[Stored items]
--------------------------------------------------

(** Between two session functions: the handle in hand is the module data, and it
    is listed if it is persistent. *)
Definition session_inv H : Prop :=
  handles_inv (h_mod H) H
  ∧ ∀ p c, h_mod H = Some p → h_heap H !! p = Some c → sess_is_persistent c.2 = true → listed H p.

(** Fields the invariant does not look at. *)
Lemma handles_inv_same cur H H' :
  h_heap H' = h_heap H → h_plist H' = h_plist H → h_next H' = h_next H →
  handles_inv cur H → handles_inv cur H'.
Proof.
  intros Hh Hp Hn [I1 I2 I3 I4]. split; unfold listed; rewrite ?Hh, ?Hp, ?Hn; try done.
Qed.

Lemma put_session_inv cur p c s H :
  handles_inv cur H → h_heap H !! p = Some c → lock_known (s_data s) →
  sess_is_persistent (s_data s) = sess_is_persistent c.2 →
  cur = Some p ∨ is_locked (s_data s) = is_locked c.2 →
  handles_inv cur (put_session p s H).
Proof.
  intros [I1 I2 I3 I4] Hp Hk Hb Hl. split; cbn.
  - intros q Hq. destruct (decide (p = q)) as [->|Hne]; [rewrite lookup_insert_eq; eauto|].
    rewrite lookup_insert_ne by done. by apply I1.
  - intros k q Hq. destruct (I2 k q Hq) as (c' & Hc' & Hb').
    destruct (decide (p = q)) as [->|Hne]; [|rewrite lookup_insert_ne by done; eauto].
    rewrite lookup_insert_eq. eexists. split; [done|]. cbn. congruence.
  - done.
  - intros q c' [[<- <-]|[Hne Hq]]%lookup_insert_Some; cbn; [|by apply I4].
    destruct (I4 p c Hp) as (Hlt & _ & Hcur). split; [done|]. split; [done|].
    destruct Hl as [Hl|Hl]; [by left|]. rewrite Hl. exact Hcur.
Qed.

Lemma wp_cell {A} p c (op : Prelude.M (sworld MC) A) (R : A → sworld MC → Prop)
    (Q : A → hworld MC → Prop) H :
  h_heap H !! p = Some c → wp op R (session_of c H) →
  (∀ a s, R a s → Q a (put_session p s H)) → wp (on_cell p op) Q H.
Proof.
  intros Hp Hop HQ. unfold wp, on_cell in *. rewrite Hp.
  destruct (op (session_of c H)); try done. by apply HQ.
Qed.

Lemma wp_on_cell {A} P p c (op : Prelude.M (sworld MC) A) (Q : A → hworld MC → Prop) H :
  h_heap H !! p = Some c → P c.2 → wkeeps P op →
  (∀ a s, P (s_data s) → Q a (put_session p s H)) → wp (on_cell p op) Q H.
Proof. intros Hp HP Hop HQ. eapply wp_cell; [exact Hp|by apply Hop|exact HQ]. Qed.

(** A handle that is in hand but not listed can go. *)
Lemma wp_destroy_cell p c (Q : unit → hworld MC → Prop) H :
  handles_inv (Some p) H → h_heap H !! p = Some c → ¬ listed H p →
  (handles_inv None (with_cells (delete p (h_heap H)) H) →
   Q tt (with_cells (delete p (h_heap H)) H)) →
  wp (s_destroy_mod_data p) Q H.
Proof.
  intros [I1 I2 I3 I4] Hp Hun HQ. unfold s_destroy_mod_data. apply wp_bind, wp_get. rewrite Hp.
  apply wp_modify, HQ. split; cbn; [done| |done|].
  - intros k q Hq. destruct (I2 k q Hq) as (c' & Hc' & Hb). exists c'.
    rewrite lookup_delete_ne; [done|]. intros <-. apply Hun. by exists k.
  - intros q c' [Hne Hq]%lookup_delete_Some. destruct (I4 q c' Hq) as (? & ? & Hcur).
    split; [done|]. split; [done|]. right. destruct Hcur as [[= <-]|Hcur]; done.
Qed.

(** Removing an entry of ours destroys its handle. *)
Lemma wp_plist_del k p (Q : unit → hworld MC → Prop) H :
  handles_inv None H → h_plist H !! k = Some (le_memc_sess, p) →
  (∀ H', handles_inv None H' → h_plist H' = delete k (h_plist H) → h_mod H' = h_mod H → Q tt H') →
  wp (plist_del k) Q H.
Proof.
  intros [I1 I2 I3 I4] Hk HQ. destruct (I2 k p Hk) as (c & Hc & _).
  unfold plist_del. apply wp_bind, wp_get. rewrite Hk. apply wp_bind, wp_modify.
  unfold php_memc_sess_dtor, s_destroy_mod_data. apply wp_bind, wp_get. cbn. rewrite Hc.
  apply wp_modify, HQ; [|done|done]. split; cbn; [done| | |].
  - intros k' q [Hne Hq]%lookup_delete_Some. destruct (I2 k' q Hq) as (c' & Hc' & Hb).
    exists c'. rewrite lookup_delete_ne; [done|]. intros <-. by apply Hne, (I3 k k' p).
  - intros k1 k2 q [_ H1']%lookup_delete_Some [_ H2']%lookup_delete_Some. by apply (I3 k1 k2 q).
  - intros q c' [Hne Hq]%lookup_delete_Some. destruct (I4 q c' Hq) as (? & ? & [?|[Hl [k' Hk']]]); [done|].
    split; [done|]. split; [done|]. right. split; [done|]. exists k'. cbn.
    rewrite lookup_delete_ne; [done|]. intros <-. congruence.
Qed.

(** Registering the handle in hand under a key without an entry of ours. *)
Lemma wp_plist_put k p c (Q : unit → hworld MC → Prop) H :
  handles_inv (Some p) H → h_heap H !! p = Some c → sess_is_persistent c.2 = true →
  ¬ listed H p → (∀ q, h_plist H !! k ≠ Some (le_memc_sess, q)) →
  (∀ H', handles_inv (Some p) H' → h_heap H' = h_heap H → listed H' p → Q tt H') →
  wp (plist_put k (le_memc_sess, p)) Q H.
Proof.
  intros [I1 I2 I3 I4] Hp Hb Hun Hk HQ. unfold plist_put. apply wp_bind, wp_get, wp_bind.
  set (put := modify _).
  assert (wp put Q H) as Hput.
  { apply wp_modify, HQ; [|done|exists k; cbn; apply lookup_insert_eq]. split; cbn; [done| | |].
    - intros k' q [[_ [= <-]]|[_ Hq]]%lookup_insert_Some; eauto.
    - intros k1 k2 q Hq1%lookup_insert_Some Hq2%lookup_insert_Some. destruct_or!; destruct_and!;
        simplify_eq; eauto; exfalso; apply Hun; by eexists.
    - intros q c' Hq. destruct (I4 q c' Hq) as (? & ? & Hcur). split; [done|]. split; [done|].
      destruct Hcur as [?|[Hl [k' Hk']]]; [by left|]. right. split; [done|]. exists k'. cbn.
      rewrite lookup_insert_ne; [done|]. intros <-. by apply (Hk q). }
  destruct (h_plist H !! k) as [[[] q]|] eqn:E; [by destruct (Hk q)|exact Hput..].
Qed.

(** A new cell is in hand and not listed. *)
Lemma new_cell_inv m b H :
  handles_inv None H →
  let H1 := mkHandles (<[h_next H := (m, mkSessionData b false false None)]> (h_heap H))
              (S (h_next H)) (h_plist H) (h_mod H) (h_ini H) (h_time H) (h_max_execution_time H)
              (h_warnings H) (h_slept H) in
  handles_inv (Some (h_next H)) H1 ∧ ¬ listed H1 (h_next H).
Proof.
  intros [I1 I2 I3 I4] H1. set (p := h_next H) in *.
  assert (∀ k, h_plist H !! k ≠ Some (le_memc_sess, p)) as Hun.
  { intros k Hk. destruct (I2 k p Hk) as (c & Hc & _). destruct (I4 p c Hc) as [Hlt _]. lia. }
  split; [|intros [k Hk]; by apply (Hun k)]. split; cbn.
  - intros q [= <-]. rewrite lookup_insert_eq. eauto.
  - intros k q Hq. destruct (I2 k q Hq) as (c & Hc & Hb). exists c.
    rewrite lookup_insert_ne; [done|]. intros E. apply (Hun k). by rewrite E.
  - exact I3.
  - intros q c [[<- <-]|[Hne Hq]]%lookup_insert_Some; cbn.
    { split; [lia|]. split; [done|by left]. }
    destruct (I4 q c Hq) as (? & ? & [?|Hcur]); [done|].
    split; [unfold p; lia|]. split; [done|]. by right.
Qed.
End Heap.
(* ===== verification/Ini.v ===== *)
(** * Configuration settings

    The INI entries of php_memcached.c with their handlers, and the module
    globals (php_memcached_private.h) as [PHP_GINIT_FUNCTION] leaves them.  The
    handlers the engine brings along ([OnUpdateLong] and its like) are a type
    class. *)

From Stdlib Require Import Floats.SpecFloat.
From S2P Require Import Prelude CLib Zend LibMemcached World Keys Payload Session.
#[local] Open Scope Z_scope.

(** The engine's handlers: the value they store, [None] for FAILURE. *)
Class ZendIni : Type := {
  OnUpdateBool : option string → bool;
  OnUpdateLong : option string → Z;
  OnUpdateLongGEZero : option string → option Z;
  OnUpdateReal : option string → double
}.

Class ZendIniLaws `{ZendIni} : Prop := {
  on_update_long_range v : is_long (OnUpdateLong v);
  on_update_ge_zero v z : OnUpdateLongGEZero v = Some z → 0 <= z <= LONG_MAX
}.

(** The module globals, less the callbacks of the protocol server.
    [memc.sasl_initialised] is never set after [GINIT] and has no field. *)
Record php_memcached_globals : Type := mkModule {
  session : session_ini;
  consistent_hash_name : option string;
  memc : memc_globals;
  serializer_name : option string;
  compression_name : option string
}.

(** [SERIALIZER_DEFAULT] and [SERIALIZER_DEFAULT_NAME]. *)
Definition SERIALIZER_DEFAULT `{BuildConfig} : Z :=
  if HAVE_MEMCACHED_IGBINARY then SERIALIZER_IGBINARY
  else if HAVE_MEMCACHED_MSGPACK then SERIALIZER_MSGPACK else SERIALIZER_PHP.
Definition SERIALIZER_DEFAULT_NAME `{BuildConfig} : string :=
  if HAVE_MEMCACHED_IGBINARY then "igbinary"
  else if HAVE_MEMCACHED_MSGPACK then "msgpack" else "php".

(** The double nearest to 1.30. *)
Definition double_1_30 : double := SFdiv prec emax (double_of_Z 130) (double_of_Z 100).

(** [PHP_GINIT_FUNCTION(php_memcached)]. *)
Definition GINIT `{BuildConfig} `{MemcachedNumbers} : php_memcached_globals :=
  mkModule
    (mkSessionIni false 150 150 200 30 true true (behavior_num BEHAVIOR_KETAMA) 1 0 true true
       1000 None false None None)
    None
    (mkGlobals 2000 double_1_30 6 COMPRESSION_TYPE_FASTLZ SERIALIZER_DEFAULT 2 0 false false 0)
    None None.

(** The entries, by the field they are for. *)
Inductive ini_entry : Type :=
| sess_locking | sess_lock_wait_min | sess_lock_wait_max | sess_lock_retries | sess_lock_expire
| sess_binary_protocol | sess_consistent_hash | sess_consistent_hash_type
| sess_number_of_replicas | sess_randomize_replica_read | sess_remove_failed_servers
| sess_server_failure_limit | sess_connect_timeout | sess_sasl_username | sess_sasl_password
| sess_persistent | sess_prefix | sess_lock_wait | sess_lock_max_wait
| ini_compression_type | ini_compression_factor | ini_compression_level
| ini_compression_threshold | ini_serializer | ini_store_retry_count | ini_item_size_limit
| default_consistent_hash | default_binary_protocol | default_connect_timeout.

(** The value of an entry that the configuration does not mention. *)
Definition ini_default `{BuildConfig} (e : ini_entry) : string :=
  match e with
  | sess_locking => "1"
  | sess_lock_wait_min | sess_lock_wait_max => "150"
  | sess_lock_retries => "5"
  | sess_lock_expire => "0"
  | sess_binary_protocol => if LIBMEMCACHED_VERSION_HEX <? 16777240 then "0" else "1"
  | sess_consistent_hash => "1"
  | sess_consistent_hash_type => "ketama"
  | sess_number_of_replicas | sess_randomize_replica_read | sess_remove_failed_servers
  | sess_server_failure_limit | sess_connect_timeout => "0"
  | sess_sasl_username | sess_sasl_password => ""
  | sess_persistent => "0"
  | sess_prefix => "memc.sess.key."
  | sess_lock_wait | sess_lock_max_wait => "not set"
  | ini_compression_type => "fastlz"
  | ini_compression_factor => "1.3"
  | ini_compression_level => "3"
  | ini_compression_threshold => "2000"
  | ini_serializer => SERIALIZER_DEFAULT_NAME
  | ini_store_retry_count | ini_item_size_limit => "0"
  | default_consistent_hash | default_binary_protocol | default_connect_timeout => "0"
  end.

(** ** Fields *)

Record iworld : Type := mkIni { i_globals : php_memcached_globals; i_warnings : list string }.

Definition with_session (f : session_ini → session_ini) (i : iworld) : iworld :=
  let g := i_globals i in
  mkIni (mkModule (f (session g)) (consistent_hash_name g) (memc g) (serializer_name g)
           (compression_name g)) (i_warnings i).
Definition with_memc_globals (f : memc_globals → memc_globals) (i : iworld) : iworld :=
  let g := i_globals i in
  mkIni (mkModule (session g) (consistent_hash_name g) (f (memc g)) (serializer_name g)
           (compression_name g)) (i_warnings i).
Definition with_names (hash ser comp : option string) (i : iworld) : iworld :=
  let g := i_globals i in mkIni (mkModule (session g) hash (memc g) ser comp) (i_warnings i).

Definition iwarn (x : string) : M iworld unit :=
  modify (λ i, mkIni (i_globals i) (i_warnings i ++ [x])).

#[export] Instance ini_entry_eq_dec : EqDecision ini_entry.
Proof. solve_decision. Defined.

(** The field of the entry [e] gets the value of its type. *)
Definition store_session (e : ini_entry) (b : bool) (z : Z) (str : option string)
    (s : session_ini) : session_ini :=
  let put {A} (e' : ini_entry) (new old : A) : A := if decide (e = e') then new else old in
  mkSessionIni
    (put sess_locking b (lock_enabled s))
    (put sess_lock_wait_max z (lock_wait_max s))
    (put sess_lock_wait_min z (lock_wait_min s))
    (put sess_lock_retries z (lock_retries s))
    (put sess_lock_expire z (lock_expiration s))
    (put sess_binary_protocol b (binary_protocol_enabled s))
    (put sess_consistent_hash b (consistent_hash_enabled s))
    (put sess_consistent_hash_type z (consistent_hash_type s))
    (put sess_server_failure_limit z (server_failure_limit s))
    (put sess_number_of_replicas z (number_of_replicas s))
    (put sess_randomize_replica_read b (randomize_replica_read_enabled s))
    (put sess_remove_failed_servers b (remove_failed_servers_enabled s))
    (put sess_connect_timeout z (connect_timeout s))
    (put sess_prefix str (prefix s))
    (put sess_persistent b (persistent_enabled s))
    (put sess_sasl_username str (sasl_username s))
    (put sess_sasl_password str (sasl_password s)).

Definition store_memc (e : ini_entry) (b : bool) (z : Z) (d : double) (g : memc_globals)
    : memc_globals :=
  let put {A} (e' : ini_entry) (new old : A) : A := if decide (e = e') then new else old in
  mkGlobals
    (put ini_compression_threshold z (g_compression_threshold g))
    (put ini_compression_factor d (g_compression_factor g))
    (put ini_compression_level z (g_compression_level g))
    (put ini_compression_type z (g_compression_type g))
    (put ini_serializer z (g_serializer_type g))
    (put ini_store_retry_count z (g_store_retry_count g))
    (put ini_item_size_limit z (g_item_size_limit g))
    (put default_consistent_hash b (g_consistent_hash_enabled g))
    (put default_binary_protocol b (g_binary_protocol_enabled g))
    (put default_connect_timeout z (g_connect_timeout g)).

Section Handlers.
Context `{ZendIni} `{BuildConfig} `{MemcachedNumbers}.

(** [OnUpdateString] on one of the three names. *)
Definition store_name (e : ini_entry) (v : option string) : M iworld bool :=
  g ← gets i_globals;
  let put e' old := if decide (e = e') then v else old in
  modify (with_names (put sess_consistent_hash_type (consistent_hash_name g))
            (put ini_serializer (serializer_name g))
            (put ini_compression_type (compression_name g)));;
  mret true.

Definition set_session_field (e : ini_entry) (b : bool) (z : Z) (str : option string)
    : M iworld bool :=
  modify (with_session (store_session e b z str));; mret true.
Definition set_memc_field (e : ini_entry) (b : bool) (z : Z) (d : double) : M iworld bool :=
  modify (with_memc_globals (store_memc e b z d));; mret true.

(** The number a name stands for; [None] when it is not one of the names. *)
Definition compression_named (v : option string) : option Z :=
  match v with
  | None => Some COMPRESSION_TYPE_FASTLZ
  | Some s =>
      if String.eqb (c_str s) "fastlz" then Some COMPRESSION_TYPE_FASTLZ
      else if String.eqb (c_str s) "zlib" then Some COMPRESSION_TYPE_ZLIB
      else if HAVE_ZSTD_H && String.eqb (c_str s) "zstd" then Some COMPRESSION_TYPE_ZSTD
      else None
  end.

Definition OnUpdateCompressionType (v : option string) : M iworld bool :=
  match compression_named v with
  | Some z =>
      set_memc_field ini_compression_type false z (double_of_Z 0);;
      store_name ini_compression_type v
  | None => mret false
  end.

Definition serializer_named (v : option string) : option Z :=
  match v with
  | None => Some SERIALIZER_DEFAULT
  | Some s =>
      if String.eqb (c_str s) "php" then Some SERIALIZER_PHP
      else if HAVE_MEMCACHED_IGBINARY && String.eqb (c_str s) "igbinary"
      then Some SERIALIZER_IGBINARY
      else if HAVE_JSON_API && String.eqb (c_str s) "json" then Some SERIALIZER_JSON
      else if HAVE_JSON_API && String.eqb (c_str s) "json_array" then Some SERIALIZER_JSON_ARRAY
      else if HAVE_MEMCACHED_MSGPACK && String.eqb (c_str s) "msgpack"
      then Some SERIALIZER_MSGPACK
      else None
  end.

Definition OnUpdateSerializer (v : option string) : M iworld bool :=
  match serializer_named v with
  | Some z =>
      set_memc_field ini_serializer false z (double_of_Z 0);; store_name ini_serializer v
  | None => mret false
  end.

(** The handler reads [new_value] without asking whether it is NULL. *)
Definition OnUpdateDeprecatedLockValue (v : option string) : M iworld bool :=
  match v with
  | None => undef
  | Some s =>
      when ((zstr_len s >? 0) && negb (String.eqb (c_str s) "not set"))
        (iwarn "memcached.sess_lock_wait and memcached.sess_lock_max_wait are deprecated. Please update your configuration to use memcached.sess_lock_wait_min, memcached.sess_lock_wait_max and memcached.sess_lock_retries");;
      mret false
  end.

Definition OnUpdateSessionPrefixString (v : option string) : M iworld bool :=
  let store := set_session_field sess_prefix false 0 v in
  match v with
  | Some s =>
      if zstr_len s >? 0 then
        if zstr_len s >? MEMCACHED_MAX_KEY then
          iwarn "memcached.sess_prefix too long (max: %d)";; mret false
        else if negb (s_memc_valid_key_ascii s 1) then
          iwarn "memcached.sess_prefix cannot contain whitespace or control characters";; mret false
        else store
      else store
  | None => store
  end.

Definition hash_named (v : option string) : option Z :=
  match v with
  | None => Some (behavior_num BEHAVIOR_KETAMA)
  | Some s =>
      if String.eqb (c_str s) "ketama" then Some (behavior_num BEHAVIOR_KETAMA)
      else if String.eqb (c_str s) "ketama_weighted"
      then Some (behavior_num BEHAVIOR_KETAMA_WEIGHTED)
      else None
  end.

Definition OnUpdateConsistentHash (v : option string) : M iworld bool :=
  match hash_named v with
  | Some z =>
      set_session_field sess_consistent_hash_type false z None;;
      store_name sess_consistent_hash_type v
  | None =>
      iwarn "memcached.sess_consistent_hash_type must be ketama or ketama_weighted";; mret false
  end.

(** An entry gets a new value: the table between [PHP_INI_BEGIN] and [PHP_INI_END]. *)
Definition ini_update (e : ini_entry) (v : option string) : M iworld bool :=
  let ge_zero (store : Z → M iworld bool) :=
    match OnUpdateLongGEZero v with Some z => store z | None => mret false end in
  let session_long z := set_session_field e false z None in
  let memc_long z := set_memc_field e false z (double_of_Z 0) in
  match e with
  | sess_locking | sess_binary_protocol | sess_consistent_hash | sess_randomize_replica_read
  | sess_remove_failed_servers | sess_persistent =>
      set_session_field e (OnUpdateBool v) 0 None
  | sess_lock_wait_min | sess_lock_wait_max | sess_lock_expire | sess_number_of_replicas
  | sess_server_failure_limit => ge_zero session_long
  | sess_lock_retries | sess_connect_timeout => session_long (OnUpdateLong v)
  | sess_consistent_hash_type => OnUpdateConsistentHash v
  | sess_sasl_username | sess_sasl_password => set_session_field e false 0 v
  | sess_prefix => OnUpdateSessionPrefixString v
  | sess_lock_wait | sess_lock_max_wait => OnUpdateDeprecatedLockValue v
  | ini_compression_type => OnUpdateCompressionType v
  | ini_compression_factor => set_memc_field e false 0 (OnUpdateReal v)
  | ini_compression_level | ini_compression_threshold | ini_store_retry_count
  | default_connect_timeout => memc_long (OnUpdateLong v)
  | ini_serializer => OnUpdateSerializer v
  | ini_item_size_limit => ge_zero memc_long
  | default_consistent_hash | default_binary_protocol =>
      set_memc_field e (OnUpdateBool v) 0 (double_of_Z 0)
  end.

(** A run of updates: those of the configuration files, of [ini_set] and so on. *)
Fixpoint ini_updates (l : list (ini_entry * option string)) : M iworld unit :=
  match l with
  | [] => mret tt
  | (e, v) :: l' => _ ← ini_update e v; ini_updates l'
  end.
End Handlers.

--------------------------------------------------

Above are the records. Copy the lines beginning at the one that has "let memc_long z" and ending with the one that has "sess_consistent_hash_type => OnUpdateConsistentHash v", unchanged.

  let memc_long z := set_memc_field e false z (double_of_Z 0) in
  match e with
  | sess_locking | sess_binary_protocol | sess_consistent_hash | sess_randomize_replica_read
  | sess_remove_failed_servers | sess_persistent =>
      set_session_field e (OnUpdateBool v) 0 None
  | sess_lock_wait_min | sess_lock_wait_max | sess_lock_expire | sess_number_of_replicas
  | sess_server_failure_limit => ge_zero session_long
  | sess_lock_retries | sess_connect_timeout => session_long (OnUpdateLong v)
  | sess_consistent_hash_type => OnUpdateConsistentHash v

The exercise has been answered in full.